Because the not-so-subtle presence of a hangover could only mean one thing for Evan: the first images from the James Webb Space Telescope were arriving on earth.
At long last; A few years and a couple billion dollars later, the roughly 14,000 pound telescope was now gliding amongst the stars. Evan just happened to be one of the few lucky guys who helped put the world’s most powerful space telescope where it belonged. Granted the actual launch had happened months ago, but Evan and the rest of his team had no shortage of reason to celebrate, especially for a day like this. Last night’s bender whisked back fond memories of his college years, a time without worry of what he ate or the ever-thickening lenses of his glasses. But what his former self didn’t know was that one day, he would be the first few people to witness the galaxy like never before in a series of priceless photos.
Tapping footsteps snapped Evan from his trance, suddenly very aware of his disheveled state. Thankfully, the near matching state of Alice Hayes coming to lean against his desk let his shoulders relax again. Sprawling wisps of brown hair created an awkward halo around her forehead, sprouting from a slapdash ponytail. At least she had makeup to cover the worst of last night's endeavors.
“Look what the cat dragged in,” She greeted in a tired grumble, half muffled behind the coffee cup hovering over her lips.
“More like the cat. Feeling a bit dead and alive right now.”
“I’m surprised you’re not the former. How much did you drink last night?”
“Enough. Remind me to never get roped up in a drinking game with you again.”
Alice chuckled into her star studded mug. “Not my first rodeo, not my last. Just wait till we get those pictures back full of aliens. Maybe I’ll really lose it and go blonde. Always wanted to try that.”
“Just be glad you still have hair. I swear I’m starting to shed like a dog.”
“The horror,” she stated bluntly, proclaiming her terror with an obnoxious slurp. “Coffee?”
“I'll stick to tea, thanks. You know coffee doesn’t actually help hangovers?”
“Yep, but this does,” Two blue pain pills clattered on top his desk; a heavenly ring. “Smile Evan, it’s picture day!”

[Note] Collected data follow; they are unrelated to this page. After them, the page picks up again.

(** * MyMmap: the node placement and layout engine of the mind-map editor

    A shallow embedding of the placement code of [src/32.py]:
    the grid-bucketed spatial hash [_SpatialHash], the free-slot search
    [_find_free_slot] with its collision test [_is_pos_free], and the two
    bulk layouts [arrange_radial] and [arrange_tree].

    Numbers.  Python floats are idealised as exact rationals ([Q]): every
    arithmetic operator of the source is the exact operation, [//] and [%]
    are floor division and its remainder, [int] of a floored value is
    [Qfloor], [round] is round-half-to-even.  The transcendental functions
    of [math] and the builtin [hash] are parameters of the model (record
    [MathEnv]); no theorem assumes more of them than it states. *)

From Stdlib Require Import QArith Qround Qabs Qminmax Lqa ZArith Lia.
From stdpp Require Import gmap strings list fin_maps.

Local Open Scope Z_scope.

(** ** Exact arithmetic helpers *)

(** [x // c]: floor of the quotient. *)
Definition floordiv (x c : Q) : Z := Qfloor (x / c).

(** [range(lo, hi + 1)] over the integers. *)
Definition zrange (lo hi : Z) : list Z :=
  map (fun i : nat => lo + Z.of_nat i) (seq 0 (Z.to_nat (hi + 1 - lo))).

(** ** The spatial hash ([class _SpatialHash]) *)

Module SpatialHash.

Abbreviation key := (Z * Z)%type.

(** [self.cell], [self.grid] (a [defaultdict(set)]) and [self.radius]. *)
Record t := mk {
  cell : Z;
  grid : gmap key (gset string);
  radius : gmap string Q
}.

(** [__init__]: [self.cell = max(40, int(cell))], empty grid and cache. *)
Definition init (c : Z) : t := mk (Z.max 40 c) ∅ ∅.

(** [_keys_for]: the cells of the bounding box of the circle, in the
    order the nested loops yield them. *)
Definition keys_for (c : Z) (x y r : Q) : list key :=
  let x0 := floordiv (x - r) (inject_Z c) in
  let x1 := floordiv (x + r) (inject_Z c) in
  let y0 := floordiv (y - r) (inject_Z c) in
  let y1 := floordiv (y + r) (inject_Z c) in
  ix ← zrange x0 x1; iy ← zrange y0 y1; [(ix, iy)].

(** The two ways the source reads the [defaultdict] grid.  Indexing,
    [self.grid[key]], materialises an empty bucket for a missing key;
    [self.grid.get(key, set())] hands out a fresh empty set and leaves the
    mapping as it is. *)
Definition dd_getitem (k : key) (g : gmap key (gset string))
  : gset string * gmap key (gset string) :=
  match g !! k with
  | Some b => (b, g)
  | None => (∅, <[k := ∅]> g)
  end.

Definition dd_get (k : key) (g : gmap key (gset string))
  : gset string * gmap key (gset string) :=
  (default ∅ (g !! k), g).

(** [self.grid[key].add(name)]. *)
Definition bucket_add (name : string) (g : gmap key (gset string)) (k : key)
  : gmap key (gset string) :=
  let '(b, g') := dd_getitem k g in <[k := {[name]} ∪ b]> g'.

(** The body shared by [remove] and [move]:
    [s = self.grid.get(key); if s: s.discard(name); if not s: pop]. *)
Definition bucket_discard (name : string) (g : gmap key (gset string)) (k : key)
  : gmap key (gset string) :=
  match g !! k with
  | Some s =>
      if decide (s = ∅) then g
      else let s' := s ∖ {[name]} in
           if decide (s' = ∅) then delete k g else <[k := s']> g
  | None => g
  end.

Definition insert (name : string) (x y r : Q) (s : t) : t :=
  mk (cell s)
     (foldl (bucket_add name) (grid s) (keys_for (cell s) x y r))
     (<[name := r]> (radius s)).

Definition remove (name : string) (x y : Q) (s : t) : t :=
  let r := default 0%Q (radius s !! name) in
  mk (cell s)
     (foldl (bucket_discard name) (grid s) (keys_for (cell s) x y r))
     (delete name (radius s)).

(** [move]: the two set differences are walked as filtered key lists
    (the keys of one footprint are pairwise distinct and the bucket
    updates of distinct keys commute, so the iteration order of the
    Python sets does not matter). *)
Definition move (name : string) (oldx oldy newx newy : Q) (s : t) : t :=
  let r := default 0%Q (radius s !! name) in
  let old_keys := keys_for (cell s) oldx oldy r in
  let new_keys := keys_for (cell s) newx newy r in
  let g1 := foldl (bucket_discard name) (grid s)
              (filter (fun k => k ∉ new_keys) old_keys) in
  let g2 := foldl (bucket_add name) g1
              (filter (fun k => k ∉ old_keys) new_keys) in
  mk (cell s) g2 (radius s).

(** [neighbors], with the grid threaded through the loop as the source
    reads it: each step is one [self.grid.get(key, set())], and the query
    hands back the index it ends with. *)
Definition neighbors_st (x y r : Q) (s : t) : gset string * t :=
  let '(hits, g) :=
    foldl (fun '(hits, g) k => let '(b, g') := dd_get k g in (hits ∪ b, g'))
          (∅, grid s) (keys_for (cell s) x y r) in
  (hits, mk (cell s) g (radius s)).

Definition neighbors (x y r : Q) (s : t) : gset string :=
  fst (neighbors_st x y r s).

(** The content of a bucket, empty when the cell has none. *)
Definition bucket (g : gmap (Z * Z) (gset string)) (k : Z * Z) : gset string :=
  default ∅ (g !! k).

End SpatialHash.

(** Squared distance between two points. *)
Definition dist2 (x1 y1 x2 y2 : Q) : Q :=
  ((x1 - x2) * (x1 - x2) + (y1 - y2) * (y1 - y2))%Q.

(** Exact circle/circle overlap: the centres are no further apart than
    the sum of the radii (touching circles count as overlapping). *)
Definition circles_overlap (x1 y1 r1 x2 y2 r2 : Q) : Prop :=
  (dist2 x1 y1 x2 y2 <= (r1 + r2) * (r1 + r2))%Q.


(** ** The index invariant and the operation traces *)

Module Index.
Import SpatialHash.

(** The coordinates an id is registered at: the position last handed to
    [insert] or [move] for it (the caller keeps them in [_pos_cache]). *)
Abbreviation registry := (gmap string (Q * Q)).

(** The square of the plane the grid cell [k] stands for: [cell] wide,
    closed on its low sides. *)
Definition in_cell (c : Z) (k : key) (u v : Q) : Prop :=
  (inject_Z c * inject_Z (fst k) <= u
   ∧ u < inject_Z c * (inject_Z (fst k) + 1)
   ∧ inject_Z c * inject_Z (snd k) <= v
   ∧ v < inject_Z c * (inject_Z (snd k) + 1))%Q.

(** The circle of centre [(x, y)] and radius [r] covers the cell [k]:
    some point of the cell lies in the closed disc. *)
Definition circle_covers (c : Z) (x y r : Q) (k : key) : Prop :=
  ∃ u v, in_cell c k u v ∧ (dist2 u v x y <= r * r)%Q.

(** The bounding box of the circle covers the cell [k]: some point of the
    cell lies in the square [[x - r, x + r] x [y - r, y + r]]. *)
Definition box_covers (c : Z) (x y r : Q) (k : key) : Prop :=
  ∃ u v, in_cell c k u v ∧
         (x - r <= u ∧ u <= x + r ∧ y - r <= v ∧ v <= y + r)%Q.

(** The data-model invariant, for a notion of covering: the cell size is
    positive, the registered ids are those of the radius cache, the cached
    radii are not negative, and an id sits in a cell exactly when it is
    registered and its registered circle covers the cell (so an id absent
    from the cache sits in no cell). *)
Definition InvFor (covers : Z → Q → Q → Q → key → Prop)
    (reg : registry) (s : t) : Prop :=
  0 < cell s ∧
  dom reg = dom (radius s) ∧
  (∀ n r, radius s !! n = Some r → (0 <= r)%Q) ∧
  ∀ n k, n ∈ bucket (grid s) k ↔
    ∃ x y r, reg !! n = Some (x, y) ∧ radius s !! n = Some r ∧
             covers (cell s) x y r k.

(** The invariant as the data model words it: the cells are those the
    circle covers. *)
Definition CircleInv : registry → t → Prop := InvFor circle_covers.

(** The invariant with the cells of the circle's bounding box. *)
Definition BoxInv : registry → t → Prop := InvFor box_covers.

(** The half of the invariant the queries rely on: a registered id sits
    in every cell of its footprint. *)
Definition Covered (reg : registry) (s : t) : Prop :=
  dom reg = dom (radius s) ∧
  ∀ n x y r k, reg !! n = Some (x, y) → radius s !! n = Some r →
    k ∈ keys_for (cell s) x y r → n ∈ bucket (grid s) k.

(** The index operations a caller can issue. *)
Inductive op :=
| Insert (n : string) (x y r : Q)
| Remove (n : string) (x y : Q)
| Move (n : string) (oldx oldy newx newy : Q).

(** One operation on the index, with the registry following it.  A
    [move] of an id the cache does not know registers nothing. *)
Definition run_op (o : op) (st : registry * t) : registry * t :=
  let '(reg, s) := st in
  match o with
  | Insert n x y r => (<[n := (x, y)]> reg, insert n x y r s)
  | Remove n x y => (delete n reg, remove n x y s)
  | Move n ox oy nx ny =>
      (match reg !! n with
       | Some _ => <[n := (nx, ny)]> reg
       | None => reg
       end, move n ox oy nx ny s)
  end.

(** [remove] and [move] are given the coordinates the id is registered
    at. *)
Definition op_ok (reg : registry) (o : op) : Prop :=
  match o with
  | Insert _ _ _ _ => True
  | Remove n x y => reg !! n = Some (x, y)
  | Move n ox oy _ _ => reg !! n = Some (ox, oy)
  end.

(** A trace of operations, each one admissible where it is issued. *)
Fixpoint run (ops : list op) (st : registry * t) : registry * t :=
  match ops with
  | [] => st
  | o :: ops => run ops (run_op o st)
  end.

Fixpoint trace_ok (ops : list op) (st : registry * t) : Prop :=
  match ops with
  | [] => True
  | o :: ops => op_ok (fst st) o ∧ trace_ok ops (run_op o st)
  end.

End Index.

(** ** Numbers of the placement code *)

Module Num.
Local Open Scope Q_scope.

Definition Qltb (a b : Q) : bool := negb (Qle_bool b a).

(** Python's [a % m] on floats for a positive modulus: the remainder of
    floor division, in [[0, m)]. *)
Definition fmod (a m : Q) : Q := a - m * inject_Z (Qfloor (a / m)).

(** Python's [round]: to the nearest integer, ties to the even one. *)
Definition py_round (q : Q) : Z :=
  let f := Qfloor q in
  match Qcompare (q - inject_Z f) (1 # 2) with
  | Lt => f
  | Gt => (f + 1)%Z
  | Eq => if Z.even f then f else (f + 1)%Z
  end.

(** [(d) ** 0.5 < s], decided exactly: the square root of a non-negative
    [d] is below [s] when [s] is positive and [d] is below its square. *)
Definition sqrt_lt (d s : Q) : bool := Qltb 0 s && Qltb d (s * s).

(** [sorted(l)] on numbers (stable insertion sort, ascending). *)
Fixpoint insert_asc (x : Q) (l : list Q) : list Q :=
  match l with
  | [] => [x]
  | y :: l' => if Qltb y x then y :: insert_asc x l' else x :: l
  end.

Definition sorted (l : list Q) : list Q := foldr insert_asc [] l.

(** [l.sort(key=lambda x: x[0], reverse=True)]: stable, descending on
    the first component. *)
Fixpoint insert_desc (x : Q * Q) (l : list (Q * Q)) : list (Q * Q) :=
  match l with
  | [] => [x]
  | y :: l' => if Qltb (fst x) (fst y) then y :: insert_desc x l' else x :: l
  end.

Definition sort_desc (l : list (Q * Q)) : list (Q * Q) := foldr insert_desc [] l.

Definition sumQ (l : list Q) : Q := foldr Qplus 0 l.

End Num.

(** ** The [math] module and [hash], as parameters *)

(** The values the interpreter supplies: [math.pi], the transcendental
    functions the placement code calls, and the two tuple hashes of the
    jitter, [hash((name, ang, r))] and [hash((r, ang, name))]. *)
Record MathEnv := {
  pi : Q;
  cos : Q → Q;
  sin : Q → Q;
  atan2 : Q → Q → Q;
  asin : Q → Q;
  sqrt : Q → Q;
  hash_name_ang_r : string → Q → Q → Z;
  hash_r_ang_name : Q → Q → string → Z
}.

Module Geo.
Import Num.
Local Open Scope Q_scope.

Section WithEnv.
Variable E : MathEnv.

Definition twopi : Q := 2 * pi E.

(** [math.radians] and [math.degrees]. *)
Definition radians (d : Q) : Q := d * (pi E / 180).
Definition degrees (a : Q) : Q := a * (180 / pi E).

(** [_angle_normalize]. *)
Definition _angle_normalize (a : Q) : Q :=
  let a := fmod a twopi in
  if Qltb a 0 then a + twopi else a.

(** [_angle_between(p_center, p)]. *)
Definition _angle_between (p_center p : Q * Q) : Q :=
  _angle_normalize (atan2 E (snd p - snd p_center) (fst p - fst p_center)).

End WithEnv.
End Geo.

(** ** The scene: nodes, graph, settings *)

(** A [MindMapNode] as the placement code sees it: its name, its position
    and the size of its bounding rectangle. *)
Record NodeItem := {
  name : string;
  pos : Q * Q;
  width : Q;
  height : Q
}.
Definition getDefaultConfig : Config :=
  {| general := {| MinDuration := "15s";
                   MinDurationTime := (15 * Second)%Z;
                   EnableNotify := true |};
     docker := {| Monitor := true; Filters := [] |};
     http := {| Port := 59721%Z; Enabled := true |};
     notification := {| Method_ := "auto"; Sound := true; Position := "top-right" |} |}.

(** main.go: [const MIN_DURATION = 15 * time.Second]. *)
Definition MIN_DURATION : Duration := (15 * Second)%Z.

(** ** Observable effects *)

(** The arguments of the notifier's
    [fmt.Sprintf("Command '%s' in '%s' %s after %s", ...)] (and of the
    variant without a container); [after] is the duration already rounded
    to the second. *)
Record Message := {
  command : string;
  container : option string;
  status : string;
  after : Duration
}.

Inductive Output :=
  (** [fmt.Printf("\n🔔 %s: %s\n", title, message)] *)
  | OutBell (title : string) (message : Message)
  (** the call [sendNativeNotification(title, message, icon)] *)
  | OutNative (title : string) (message : Message) (icon : string)
  (** [fmt.Printf("Failed to send native notification: %v\n", err)] *)
  | OutNativeFailed (err : string)
  (** [fmt.Printf("📋 Exec created in container %s (ID: %s)\n", ...)] *)
  | OutExecCreated (containerName shortID : string)
  (** [fmt.Printf("▶️  Command started in container %s\n", ...)] *)
  | OutCommandStarted (containerName : string)
  (** [fmt.Printf("🏁 Command completed in container %s (duration: %s, exit: %s)\n", ...)] *)
  | OutCommandCompleted (containerName : string) (rounded : Duration) (exitCode : string)
  (** [fmt.Printf("Executing: %s %s\n", command, strings.Join(args, " "))] *)
  | OutExecuting (cmd : string) (args : list string)
  (** [log.Printf("Failed to parse Docker event: %v", err)] *)
  | LogParseFailed (err : string)
  (** [log.Printf("Failed to get container name for %s: %v", containerID, err)] *)
  | LogNameLookupFailed (containerID err : string)
  (** [log.Printf("Invalid JSON payload: %v", err)] *)
  | LogInvalidJSON (err : string)
  (** [log.Printf("Invalid duration format: %v", err)] *)
  | LogInvalidDuration (err : string)
  (** [log.Printf("📨 Received notification: command='%s', container='%s', duration=%s, success=%t", ...)] *)
  | LogReceived (cmd containerName : string) (d : Duration) (success : bool).

(** The answers of the outside world during one call. *)
Record World := {
  (** the reading of [time.Now()] *)
  now : Time;
  (** [exec.Command("docker", "inspect", "--format", "{{.Name}}", id).Output()]:
      the bytes printed, or the error *)
  inspectName : string -> string + string;
  (** [runtime.GOOS] *)
  GOOS : string;
  (** [os.Getenv(name)] *)
  getenv : string -> string;
  (** [exec.LookPath(tool)] finds the tool *)
  lookPath : string -> bool;
  (** the error of [cmd.Run()] for the alert command of [tool]
      ([osascript], [notify-send], [kdialog], [zenity] or [powershell])
      showing this title and message *)
  runAlert : string -> string -> Message -> option string
}.

(** A native alert was attempted. *)
Definition isNative (o : Output) : bool :=
  match o with OutNative _ _ _ => true | _ => false end.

Indeed, the reminder did encourage a wan smile, an effort made easier after the pain killers kicked in. They'd been waiting long enough just to fling that priceless telescope into the cosmos, and now, a collection of pictures would reveal the farthest reaches of the universe. The whole experience was full of hard stops and desperate maneuvers, like a kid learning to drive in the world's most expensive car, white-knuckled and terrified, wondering if they’re going to crash and burn or make it all the way home. The only way to know is to just keep driving.
Evan’s hope hung in the perfect alignment of eighteen delicate mirrors, each capturing the light of the stars in their reflections. The eighteen different pictures taken from the telescope would fit together to make one stunning image, quite literally putting the puzzle pieces of the universe together. Evan remained glued to his desk, waiting in a crowded online meeting for the photos to grace his screen. At least he wouldn't have to face anyone else in his post-bender state. They should really thank him for keeping his camera off. The silence hung heavy over the sea of faceless icons, or maybe Evan just left his computer on mute. Either way, the anticipation didn’t settle well in his stomach.
Then, a ding. Something was downloading onto Evan’s screen. The buffering icon swirled in the reflection of his glasses, hypnotizing, the furthest view of the universe waiting just beyond the spiral. All the sleepless nights and early mornings were leading up to this moment as the screen finally loaded to reveal…
The pictures were blank. Black. Full of nothing at all.
Evan hit refresh. Again. Again! The black screen leered at him. Something cold and anxious gripped at his insides, threatening the already sensitive state of his stomach. This couldn't be it! There had to be more, glimpses of stars, galaxies, or nebulas. Hell, he'd take an alien giving him the finger at this rate. The universe didn't just end at a black wall. If he could decipher anything from the grainy chorus of online onlookers, most were already scrambling to find what kind of alignment error led to such a disappointment. The universe was practically bursting with light, how could they possibly not capture a piece of it?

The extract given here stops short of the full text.